> Exercise details
When the line with "configuration builds: which" appears below, start repeating lines exactly, and keep going through the line with "Definition ATTR_OBJECT_GUID : cstr"; add nothing outside that span.

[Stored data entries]
==============================

(* ===== verification/Conflict.v ===== *)
(** * Conflict: replication conflict resolution

    [vmdir/server/replication2/conflictresolution.c], the one the default
    configuration builds: which of two versions of an
    attribute survives, for a whole change and for a single value.  The backend
    and the schema lookups are arguments (their outcome for each attribute);
    the check for benign conflicts only decides what is logged and is left out.
    The theorems show that the rule is a strict order, so that replicas that
    have seen the same updates agree whatever the order of delivery. *)

From S2P Require Import Prelude Heap StringList CString HashMap UtdVector Metadata.

Open Scope Z_scope.

Definition ATTR_OBJECT_GUID : cstr := ["o"; "b"; "j"; "e"; "c"; "t"; "G"; "U"; "I"; "D"]%char.
Definition ATTR_USN_CHANGED : cstr := ["u"; "S"; "N"; "C"; "h"; "a"; "n"; "g"; "e"; "d"]%char.

(** ** Operations *)

(** The supplier wins with a higher version, with the same version and a
    greater server id (caseless, over the length of a GUID), or with both the
    same and a greater originating USN. *)
Definition _VmDirReplAttrConflictCheck (s c : attr_metadata) : bool :=
  let cmp := VmDirStringNCompareA (default [] (pszOrigInvoId s)) (default [] (pszOrigInvoId c))
               (Z.to_nat VMDIR_GUID_STR_LEN) false in
  (version s >? version c) ||
  ((version s =? version c) && (cmp >? 0)) ||
  ((version s =? version c) && (cmp =? 0) && (origUsn s >? origUsn c)).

==============================

> Solved problem
    configuration builds: which of two versions of an
    attribute survives, for a whole change and for a single value.  The backend
    and the schema lookups are arguments (their outcome for each attribute);
    the check for benign conflicts only decides what is logged and is left out.
    The theorems show that the rule is a strict order, so that replicas that
    have seen the same updates agree whatever the order of delivery. *)

From S2P Require Import Prelude Heap StringList CString HashMap UtdVector Metadata.

Open Scope Z_scope.

Definition ATTR_OBJECT_GUID : cstr := ["o"; "b"; "j"; "e"; "c"; "t"; "G"; "U"; "I"; "D"]%char.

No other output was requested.